--- MATERIAL PROVIDED Enclosed Below ---

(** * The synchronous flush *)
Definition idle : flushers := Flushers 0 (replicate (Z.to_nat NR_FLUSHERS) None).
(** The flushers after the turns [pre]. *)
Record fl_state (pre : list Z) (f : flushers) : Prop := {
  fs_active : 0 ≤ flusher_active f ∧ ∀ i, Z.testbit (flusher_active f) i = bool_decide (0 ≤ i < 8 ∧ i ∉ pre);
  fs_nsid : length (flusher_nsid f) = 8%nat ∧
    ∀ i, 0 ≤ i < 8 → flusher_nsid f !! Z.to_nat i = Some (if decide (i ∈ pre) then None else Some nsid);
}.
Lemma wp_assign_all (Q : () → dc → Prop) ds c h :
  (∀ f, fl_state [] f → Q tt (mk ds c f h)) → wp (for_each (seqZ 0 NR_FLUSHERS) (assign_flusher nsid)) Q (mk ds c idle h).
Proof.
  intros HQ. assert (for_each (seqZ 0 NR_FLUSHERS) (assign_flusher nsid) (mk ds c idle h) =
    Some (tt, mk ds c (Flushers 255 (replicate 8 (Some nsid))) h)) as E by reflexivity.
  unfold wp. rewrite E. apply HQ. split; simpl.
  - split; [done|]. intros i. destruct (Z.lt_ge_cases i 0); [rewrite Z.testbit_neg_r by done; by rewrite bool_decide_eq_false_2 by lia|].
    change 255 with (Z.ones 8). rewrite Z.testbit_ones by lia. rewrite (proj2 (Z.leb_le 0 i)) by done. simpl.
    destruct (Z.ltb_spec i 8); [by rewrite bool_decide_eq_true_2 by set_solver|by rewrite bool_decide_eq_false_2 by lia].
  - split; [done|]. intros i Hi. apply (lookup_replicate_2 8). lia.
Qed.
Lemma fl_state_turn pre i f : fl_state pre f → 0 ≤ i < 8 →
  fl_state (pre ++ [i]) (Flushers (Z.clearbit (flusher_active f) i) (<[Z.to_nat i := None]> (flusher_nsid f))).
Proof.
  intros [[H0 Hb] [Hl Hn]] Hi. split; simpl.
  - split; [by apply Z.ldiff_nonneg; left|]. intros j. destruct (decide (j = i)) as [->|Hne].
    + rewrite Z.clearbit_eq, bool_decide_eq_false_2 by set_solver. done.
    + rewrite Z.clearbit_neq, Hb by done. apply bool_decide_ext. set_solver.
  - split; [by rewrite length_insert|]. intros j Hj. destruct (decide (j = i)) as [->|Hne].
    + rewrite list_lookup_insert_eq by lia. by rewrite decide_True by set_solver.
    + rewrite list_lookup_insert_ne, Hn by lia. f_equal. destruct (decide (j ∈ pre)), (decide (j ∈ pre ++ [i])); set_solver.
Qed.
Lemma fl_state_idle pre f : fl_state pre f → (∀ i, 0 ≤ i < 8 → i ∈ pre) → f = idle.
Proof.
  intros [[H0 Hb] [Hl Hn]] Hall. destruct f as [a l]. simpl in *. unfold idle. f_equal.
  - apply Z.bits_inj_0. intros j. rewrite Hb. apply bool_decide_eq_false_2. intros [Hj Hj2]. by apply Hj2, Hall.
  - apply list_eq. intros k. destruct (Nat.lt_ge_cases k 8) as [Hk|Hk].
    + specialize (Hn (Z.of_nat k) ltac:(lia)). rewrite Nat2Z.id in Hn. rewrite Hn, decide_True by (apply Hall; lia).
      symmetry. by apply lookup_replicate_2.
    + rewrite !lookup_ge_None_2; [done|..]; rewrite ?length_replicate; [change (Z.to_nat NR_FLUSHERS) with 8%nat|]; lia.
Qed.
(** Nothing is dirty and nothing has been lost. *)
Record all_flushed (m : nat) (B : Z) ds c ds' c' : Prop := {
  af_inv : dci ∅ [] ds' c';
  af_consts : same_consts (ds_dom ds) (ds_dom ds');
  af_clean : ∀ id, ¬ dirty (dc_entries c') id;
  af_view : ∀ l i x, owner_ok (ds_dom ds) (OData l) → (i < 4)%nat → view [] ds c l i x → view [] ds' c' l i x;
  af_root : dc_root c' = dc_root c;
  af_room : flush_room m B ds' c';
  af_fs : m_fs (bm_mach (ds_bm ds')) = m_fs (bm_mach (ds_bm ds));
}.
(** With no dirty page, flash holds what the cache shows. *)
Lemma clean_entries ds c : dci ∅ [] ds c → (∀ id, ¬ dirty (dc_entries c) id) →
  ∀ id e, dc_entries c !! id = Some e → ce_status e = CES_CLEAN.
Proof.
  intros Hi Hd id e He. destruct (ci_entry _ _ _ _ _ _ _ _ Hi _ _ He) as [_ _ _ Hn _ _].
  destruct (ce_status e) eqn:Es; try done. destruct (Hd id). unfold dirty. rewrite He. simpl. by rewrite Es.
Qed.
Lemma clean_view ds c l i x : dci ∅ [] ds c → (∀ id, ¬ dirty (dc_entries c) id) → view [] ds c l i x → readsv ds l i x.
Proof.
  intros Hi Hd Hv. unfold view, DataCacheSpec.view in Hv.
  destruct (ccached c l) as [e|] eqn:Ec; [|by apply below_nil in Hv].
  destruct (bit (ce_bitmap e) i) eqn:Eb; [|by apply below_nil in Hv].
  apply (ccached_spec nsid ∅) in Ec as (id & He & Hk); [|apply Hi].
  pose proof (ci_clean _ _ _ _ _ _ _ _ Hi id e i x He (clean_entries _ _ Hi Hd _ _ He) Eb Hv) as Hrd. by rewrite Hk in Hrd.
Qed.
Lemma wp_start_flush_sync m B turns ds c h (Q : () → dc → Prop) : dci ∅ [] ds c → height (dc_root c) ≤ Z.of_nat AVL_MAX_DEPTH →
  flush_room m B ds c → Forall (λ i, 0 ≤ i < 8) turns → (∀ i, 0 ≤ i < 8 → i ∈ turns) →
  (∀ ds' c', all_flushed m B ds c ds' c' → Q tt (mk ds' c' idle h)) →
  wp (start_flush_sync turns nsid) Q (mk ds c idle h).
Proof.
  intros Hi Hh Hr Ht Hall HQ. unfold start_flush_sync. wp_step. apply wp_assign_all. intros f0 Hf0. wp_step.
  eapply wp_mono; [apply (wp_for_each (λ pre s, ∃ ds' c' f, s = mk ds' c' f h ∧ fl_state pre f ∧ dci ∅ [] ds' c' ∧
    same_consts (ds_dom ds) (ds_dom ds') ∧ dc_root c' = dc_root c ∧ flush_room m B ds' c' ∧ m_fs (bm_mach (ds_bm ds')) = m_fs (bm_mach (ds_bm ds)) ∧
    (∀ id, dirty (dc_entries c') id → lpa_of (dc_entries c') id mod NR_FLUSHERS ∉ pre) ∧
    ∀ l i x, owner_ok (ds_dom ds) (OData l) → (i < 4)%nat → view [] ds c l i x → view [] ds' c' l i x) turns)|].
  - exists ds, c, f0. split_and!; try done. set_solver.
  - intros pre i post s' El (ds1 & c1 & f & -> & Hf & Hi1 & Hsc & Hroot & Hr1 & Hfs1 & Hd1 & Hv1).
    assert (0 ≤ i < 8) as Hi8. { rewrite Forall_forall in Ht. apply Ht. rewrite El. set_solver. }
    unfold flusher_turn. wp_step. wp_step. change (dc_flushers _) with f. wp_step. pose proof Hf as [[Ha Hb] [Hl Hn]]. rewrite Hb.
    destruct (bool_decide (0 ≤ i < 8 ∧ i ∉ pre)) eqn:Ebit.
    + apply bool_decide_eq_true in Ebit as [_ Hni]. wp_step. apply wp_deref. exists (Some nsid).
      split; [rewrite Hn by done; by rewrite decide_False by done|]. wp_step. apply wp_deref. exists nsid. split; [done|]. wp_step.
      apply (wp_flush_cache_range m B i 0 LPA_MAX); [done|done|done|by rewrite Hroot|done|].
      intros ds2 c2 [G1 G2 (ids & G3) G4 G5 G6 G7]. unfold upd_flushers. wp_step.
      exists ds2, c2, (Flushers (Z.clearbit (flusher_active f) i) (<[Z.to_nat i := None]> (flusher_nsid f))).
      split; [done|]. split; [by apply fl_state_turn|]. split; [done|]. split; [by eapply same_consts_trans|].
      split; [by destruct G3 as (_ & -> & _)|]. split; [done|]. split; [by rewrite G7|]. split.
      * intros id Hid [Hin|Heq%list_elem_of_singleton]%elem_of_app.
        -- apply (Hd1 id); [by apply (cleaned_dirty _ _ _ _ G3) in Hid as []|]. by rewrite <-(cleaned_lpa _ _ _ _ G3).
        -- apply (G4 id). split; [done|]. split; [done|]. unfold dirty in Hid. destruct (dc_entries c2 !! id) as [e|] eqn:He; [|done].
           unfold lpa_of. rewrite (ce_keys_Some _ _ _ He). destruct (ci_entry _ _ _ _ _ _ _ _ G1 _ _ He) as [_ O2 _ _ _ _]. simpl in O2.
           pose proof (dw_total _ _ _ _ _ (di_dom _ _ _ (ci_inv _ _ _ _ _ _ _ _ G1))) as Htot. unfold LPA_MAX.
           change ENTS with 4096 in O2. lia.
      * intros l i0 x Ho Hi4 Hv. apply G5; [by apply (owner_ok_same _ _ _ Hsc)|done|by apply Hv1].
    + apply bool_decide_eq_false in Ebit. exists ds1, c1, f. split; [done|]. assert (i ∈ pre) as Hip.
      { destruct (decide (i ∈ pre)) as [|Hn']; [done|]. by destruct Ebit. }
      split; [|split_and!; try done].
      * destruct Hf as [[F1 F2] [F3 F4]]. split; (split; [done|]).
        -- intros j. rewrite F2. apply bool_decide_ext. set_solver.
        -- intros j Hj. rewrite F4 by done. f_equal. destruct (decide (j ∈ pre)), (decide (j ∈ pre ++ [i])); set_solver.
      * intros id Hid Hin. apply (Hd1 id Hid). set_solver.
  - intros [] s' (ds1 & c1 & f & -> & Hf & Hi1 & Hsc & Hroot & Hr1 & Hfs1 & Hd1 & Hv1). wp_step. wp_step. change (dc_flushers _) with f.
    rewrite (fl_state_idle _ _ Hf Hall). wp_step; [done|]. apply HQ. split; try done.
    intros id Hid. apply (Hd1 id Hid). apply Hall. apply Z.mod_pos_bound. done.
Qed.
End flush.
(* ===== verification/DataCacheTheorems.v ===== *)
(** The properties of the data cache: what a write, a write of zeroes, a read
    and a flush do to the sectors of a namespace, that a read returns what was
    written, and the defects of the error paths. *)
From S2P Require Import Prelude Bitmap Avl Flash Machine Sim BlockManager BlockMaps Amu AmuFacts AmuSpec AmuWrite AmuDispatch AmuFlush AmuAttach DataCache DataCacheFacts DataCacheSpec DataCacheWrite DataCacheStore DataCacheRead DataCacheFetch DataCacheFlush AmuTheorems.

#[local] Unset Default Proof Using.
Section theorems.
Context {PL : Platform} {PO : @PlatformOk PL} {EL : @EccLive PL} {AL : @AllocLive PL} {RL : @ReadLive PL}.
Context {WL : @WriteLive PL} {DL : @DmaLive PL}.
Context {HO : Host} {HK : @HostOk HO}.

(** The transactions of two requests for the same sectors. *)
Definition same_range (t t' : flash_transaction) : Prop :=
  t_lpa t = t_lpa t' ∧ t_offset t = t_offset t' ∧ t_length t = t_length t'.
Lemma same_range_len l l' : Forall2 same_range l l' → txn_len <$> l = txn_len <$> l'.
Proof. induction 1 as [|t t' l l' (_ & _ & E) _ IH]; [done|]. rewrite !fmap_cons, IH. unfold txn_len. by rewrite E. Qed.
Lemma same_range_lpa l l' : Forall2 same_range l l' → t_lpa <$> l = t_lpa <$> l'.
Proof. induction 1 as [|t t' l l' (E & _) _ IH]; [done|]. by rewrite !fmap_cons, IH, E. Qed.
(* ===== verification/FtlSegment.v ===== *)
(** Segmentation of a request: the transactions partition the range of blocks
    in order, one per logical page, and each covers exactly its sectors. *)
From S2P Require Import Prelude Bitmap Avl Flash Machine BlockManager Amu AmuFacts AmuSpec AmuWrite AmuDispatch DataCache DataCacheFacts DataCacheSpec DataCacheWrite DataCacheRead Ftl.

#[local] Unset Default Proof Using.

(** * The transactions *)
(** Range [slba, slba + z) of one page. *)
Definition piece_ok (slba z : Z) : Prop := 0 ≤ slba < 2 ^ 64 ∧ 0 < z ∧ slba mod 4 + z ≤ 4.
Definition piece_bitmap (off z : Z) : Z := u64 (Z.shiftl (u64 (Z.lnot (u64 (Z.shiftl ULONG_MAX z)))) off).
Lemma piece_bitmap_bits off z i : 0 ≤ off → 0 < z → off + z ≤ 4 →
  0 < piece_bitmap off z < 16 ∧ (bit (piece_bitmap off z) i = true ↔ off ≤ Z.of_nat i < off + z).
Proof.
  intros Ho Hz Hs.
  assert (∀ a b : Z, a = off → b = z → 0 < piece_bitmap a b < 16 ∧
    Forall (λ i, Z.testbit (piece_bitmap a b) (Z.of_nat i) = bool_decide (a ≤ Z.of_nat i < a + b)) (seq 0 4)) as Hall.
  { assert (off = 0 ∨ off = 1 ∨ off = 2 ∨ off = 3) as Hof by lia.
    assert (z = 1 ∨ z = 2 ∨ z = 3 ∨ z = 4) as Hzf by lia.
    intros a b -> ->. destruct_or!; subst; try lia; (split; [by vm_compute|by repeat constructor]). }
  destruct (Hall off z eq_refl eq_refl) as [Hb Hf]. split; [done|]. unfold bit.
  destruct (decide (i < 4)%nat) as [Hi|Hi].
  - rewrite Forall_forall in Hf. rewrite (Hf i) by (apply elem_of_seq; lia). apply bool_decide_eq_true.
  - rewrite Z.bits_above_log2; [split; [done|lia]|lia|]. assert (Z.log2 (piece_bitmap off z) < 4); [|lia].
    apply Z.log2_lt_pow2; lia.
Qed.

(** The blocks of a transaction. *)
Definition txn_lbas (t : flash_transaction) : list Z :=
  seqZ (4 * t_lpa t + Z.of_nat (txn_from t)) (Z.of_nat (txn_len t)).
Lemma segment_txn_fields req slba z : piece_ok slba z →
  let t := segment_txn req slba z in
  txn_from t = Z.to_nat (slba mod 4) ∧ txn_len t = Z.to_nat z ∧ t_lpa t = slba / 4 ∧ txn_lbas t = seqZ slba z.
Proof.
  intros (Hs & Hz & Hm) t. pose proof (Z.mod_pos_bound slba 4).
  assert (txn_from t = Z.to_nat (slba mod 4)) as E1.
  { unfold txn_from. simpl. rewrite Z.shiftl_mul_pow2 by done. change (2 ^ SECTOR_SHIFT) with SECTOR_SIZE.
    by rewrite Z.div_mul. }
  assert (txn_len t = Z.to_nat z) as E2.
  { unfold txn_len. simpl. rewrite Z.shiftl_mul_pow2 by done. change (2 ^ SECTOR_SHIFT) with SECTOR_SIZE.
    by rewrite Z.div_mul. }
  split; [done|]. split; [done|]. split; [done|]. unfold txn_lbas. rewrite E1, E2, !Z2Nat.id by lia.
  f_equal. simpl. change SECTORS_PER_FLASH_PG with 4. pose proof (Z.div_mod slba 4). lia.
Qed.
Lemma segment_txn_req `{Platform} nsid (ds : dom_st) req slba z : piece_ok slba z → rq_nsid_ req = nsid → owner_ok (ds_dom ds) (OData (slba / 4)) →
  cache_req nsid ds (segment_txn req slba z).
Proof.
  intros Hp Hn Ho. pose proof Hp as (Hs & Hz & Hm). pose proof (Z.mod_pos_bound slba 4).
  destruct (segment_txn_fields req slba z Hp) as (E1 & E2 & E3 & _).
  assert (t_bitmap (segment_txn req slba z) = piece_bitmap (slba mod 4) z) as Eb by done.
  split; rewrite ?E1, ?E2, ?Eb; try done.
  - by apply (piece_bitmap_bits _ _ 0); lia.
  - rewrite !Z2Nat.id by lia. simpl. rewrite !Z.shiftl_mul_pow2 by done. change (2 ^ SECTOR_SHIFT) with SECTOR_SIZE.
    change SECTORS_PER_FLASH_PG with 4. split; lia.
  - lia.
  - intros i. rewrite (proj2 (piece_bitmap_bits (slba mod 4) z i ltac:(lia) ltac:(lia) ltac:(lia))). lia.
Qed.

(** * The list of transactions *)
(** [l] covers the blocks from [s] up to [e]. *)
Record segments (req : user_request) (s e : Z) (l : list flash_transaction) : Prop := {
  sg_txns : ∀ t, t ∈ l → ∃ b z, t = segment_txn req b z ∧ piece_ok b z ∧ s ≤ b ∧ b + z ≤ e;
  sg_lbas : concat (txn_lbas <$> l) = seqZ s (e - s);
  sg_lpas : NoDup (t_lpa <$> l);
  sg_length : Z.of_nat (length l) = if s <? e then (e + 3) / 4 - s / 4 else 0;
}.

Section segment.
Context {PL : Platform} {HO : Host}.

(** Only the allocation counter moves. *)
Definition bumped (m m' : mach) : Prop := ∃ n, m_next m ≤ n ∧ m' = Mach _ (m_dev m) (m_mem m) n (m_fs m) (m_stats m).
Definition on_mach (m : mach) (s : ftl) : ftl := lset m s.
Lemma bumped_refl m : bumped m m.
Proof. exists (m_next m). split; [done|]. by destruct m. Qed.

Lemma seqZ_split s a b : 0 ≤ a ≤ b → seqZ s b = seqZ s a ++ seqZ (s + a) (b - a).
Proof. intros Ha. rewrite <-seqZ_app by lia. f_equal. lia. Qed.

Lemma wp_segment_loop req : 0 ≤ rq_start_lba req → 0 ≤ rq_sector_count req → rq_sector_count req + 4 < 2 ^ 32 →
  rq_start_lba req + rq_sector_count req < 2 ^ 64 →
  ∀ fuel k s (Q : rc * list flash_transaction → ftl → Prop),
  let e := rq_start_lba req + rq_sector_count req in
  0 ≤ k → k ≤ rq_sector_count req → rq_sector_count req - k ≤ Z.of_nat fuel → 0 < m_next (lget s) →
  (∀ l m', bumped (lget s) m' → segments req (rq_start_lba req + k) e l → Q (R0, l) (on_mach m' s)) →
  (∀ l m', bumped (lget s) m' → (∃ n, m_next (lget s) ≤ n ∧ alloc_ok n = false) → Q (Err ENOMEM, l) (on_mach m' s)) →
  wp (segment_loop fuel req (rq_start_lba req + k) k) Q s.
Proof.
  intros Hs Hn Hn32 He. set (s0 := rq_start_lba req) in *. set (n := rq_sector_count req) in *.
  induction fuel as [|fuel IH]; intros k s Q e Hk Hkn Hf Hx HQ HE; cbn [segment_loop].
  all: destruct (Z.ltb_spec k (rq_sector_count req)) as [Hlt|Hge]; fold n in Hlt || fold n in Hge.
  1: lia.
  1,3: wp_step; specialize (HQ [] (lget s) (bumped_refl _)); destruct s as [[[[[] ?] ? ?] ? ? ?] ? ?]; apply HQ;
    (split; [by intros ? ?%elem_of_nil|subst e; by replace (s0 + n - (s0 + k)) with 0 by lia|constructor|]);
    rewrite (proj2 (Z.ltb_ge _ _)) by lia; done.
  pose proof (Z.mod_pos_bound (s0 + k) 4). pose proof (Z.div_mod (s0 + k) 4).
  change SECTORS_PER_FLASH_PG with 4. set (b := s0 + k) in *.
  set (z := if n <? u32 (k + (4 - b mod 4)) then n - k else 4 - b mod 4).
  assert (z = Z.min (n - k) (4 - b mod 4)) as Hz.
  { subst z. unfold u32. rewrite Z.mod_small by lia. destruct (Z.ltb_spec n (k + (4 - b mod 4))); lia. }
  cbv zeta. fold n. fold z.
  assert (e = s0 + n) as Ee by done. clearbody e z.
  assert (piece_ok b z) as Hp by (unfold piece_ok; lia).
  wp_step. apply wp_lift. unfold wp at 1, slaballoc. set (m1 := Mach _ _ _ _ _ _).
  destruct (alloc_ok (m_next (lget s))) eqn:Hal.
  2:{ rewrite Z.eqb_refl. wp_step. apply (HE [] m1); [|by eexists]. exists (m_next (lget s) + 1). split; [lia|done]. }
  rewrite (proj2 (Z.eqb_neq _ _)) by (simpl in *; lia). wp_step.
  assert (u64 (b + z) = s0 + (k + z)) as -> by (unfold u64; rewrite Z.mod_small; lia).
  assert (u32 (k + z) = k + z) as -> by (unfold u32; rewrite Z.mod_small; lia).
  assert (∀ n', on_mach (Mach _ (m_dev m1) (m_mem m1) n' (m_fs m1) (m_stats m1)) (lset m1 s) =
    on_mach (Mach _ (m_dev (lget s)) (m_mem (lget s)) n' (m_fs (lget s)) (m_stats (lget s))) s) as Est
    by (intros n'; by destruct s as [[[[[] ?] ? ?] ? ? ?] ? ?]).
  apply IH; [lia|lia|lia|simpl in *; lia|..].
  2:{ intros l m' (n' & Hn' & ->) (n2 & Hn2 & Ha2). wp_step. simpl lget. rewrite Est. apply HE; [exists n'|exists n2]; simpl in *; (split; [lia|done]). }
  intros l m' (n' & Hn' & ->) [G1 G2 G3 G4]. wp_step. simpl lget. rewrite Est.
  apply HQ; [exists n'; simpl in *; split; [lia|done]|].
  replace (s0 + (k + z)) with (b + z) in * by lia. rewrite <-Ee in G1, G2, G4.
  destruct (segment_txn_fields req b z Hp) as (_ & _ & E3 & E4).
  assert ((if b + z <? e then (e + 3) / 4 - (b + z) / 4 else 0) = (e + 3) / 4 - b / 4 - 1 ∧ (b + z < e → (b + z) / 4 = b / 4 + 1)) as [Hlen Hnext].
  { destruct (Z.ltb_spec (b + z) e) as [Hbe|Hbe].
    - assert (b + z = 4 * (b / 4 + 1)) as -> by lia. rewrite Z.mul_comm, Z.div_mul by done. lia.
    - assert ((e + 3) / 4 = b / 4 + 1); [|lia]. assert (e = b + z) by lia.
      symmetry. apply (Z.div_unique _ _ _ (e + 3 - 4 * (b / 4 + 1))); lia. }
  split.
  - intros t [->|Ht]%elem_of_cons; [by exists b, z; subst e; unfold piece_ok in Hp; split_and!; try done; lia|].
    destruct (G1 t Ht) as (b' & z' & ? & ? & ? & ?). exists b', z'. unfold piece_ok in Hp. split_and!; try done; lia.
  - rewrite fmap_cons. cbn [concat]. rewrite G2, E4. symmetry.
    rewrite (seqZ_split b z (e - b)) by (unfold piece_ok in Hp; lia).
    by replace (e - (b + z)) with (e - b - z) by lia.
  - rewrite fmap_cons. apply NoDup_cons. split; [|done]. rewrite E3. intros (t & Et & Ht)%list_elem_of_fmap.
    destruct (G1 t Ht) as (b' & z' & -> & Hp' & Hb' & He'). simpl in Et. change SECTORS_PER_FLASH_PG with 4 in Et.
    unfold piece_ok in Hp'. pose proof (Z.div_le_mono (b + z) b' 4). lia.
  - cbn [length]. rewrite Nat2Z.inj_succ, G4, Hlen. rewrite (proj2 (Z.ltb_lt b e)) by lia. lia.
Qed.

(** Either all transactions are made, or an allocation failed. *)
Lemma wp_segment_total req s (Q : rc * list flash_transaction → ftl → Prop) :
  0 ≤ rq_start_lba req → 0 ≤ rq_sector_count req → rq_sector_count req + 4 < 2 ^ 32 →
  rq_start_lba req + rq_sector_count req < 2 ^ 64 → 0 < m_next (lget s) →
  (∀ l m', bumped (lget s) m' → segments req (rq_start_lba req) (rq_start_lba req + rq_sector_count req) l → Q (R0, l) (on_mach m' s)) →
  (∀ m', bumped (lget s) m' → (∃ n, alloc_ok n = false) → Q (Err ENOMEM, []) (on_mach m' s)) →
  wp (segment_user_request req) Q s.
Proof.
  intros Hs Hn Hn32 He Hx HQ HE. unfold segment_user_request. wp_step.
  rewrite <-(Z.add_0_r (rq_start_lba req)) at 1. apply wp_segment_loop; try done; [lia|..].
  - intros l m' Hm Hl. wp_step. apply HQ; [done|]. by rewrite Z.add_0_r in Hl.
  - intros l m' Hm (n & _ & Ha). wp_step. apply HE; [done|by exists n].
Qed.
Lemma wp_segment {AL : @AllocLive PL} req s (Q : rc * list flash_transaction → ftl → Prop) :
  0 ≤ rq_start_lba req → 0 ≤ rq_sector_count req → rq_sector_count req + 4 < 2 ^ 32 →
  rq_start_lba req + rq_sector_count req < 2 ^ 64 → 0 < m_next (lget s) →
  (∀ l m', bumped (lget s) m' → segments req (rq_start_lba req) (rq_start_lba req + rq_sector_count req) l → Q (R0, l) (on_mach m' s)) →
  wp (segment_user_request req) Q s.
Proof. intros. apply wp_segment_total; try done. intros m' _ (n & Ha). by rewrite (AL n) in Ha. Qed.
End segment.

--- End of Enclosed MATERIAL PROVIDED ---

- **WORK REQUEST**
Search the data above for lines holding "DataCacheWrite" and copy each of them.

- **YOUR SOLUTION**
From S2P Require Import Prelude Bitmap Avl Flash Machine Sim BlockManager BlockMaps Amu AmuFacts AmuSpec AmuWrite AmuDispatch AmuFlush AmuAttach DataCache DataCacheFacts DataCacheSpec DataCacheWrite DataCacheStore DataCacheRead DataCacheFetch DataCacheFlush AmuTheorems.
From S2P Require Import Prelude Bitmap Avl Flash Machine BlockManager Amu AmuFacts AmuSpec AmuWrite AmuDispatch DataCache DataCacheFacts DataCacheSpec DataCacheWrite DataCacheRead Ftl.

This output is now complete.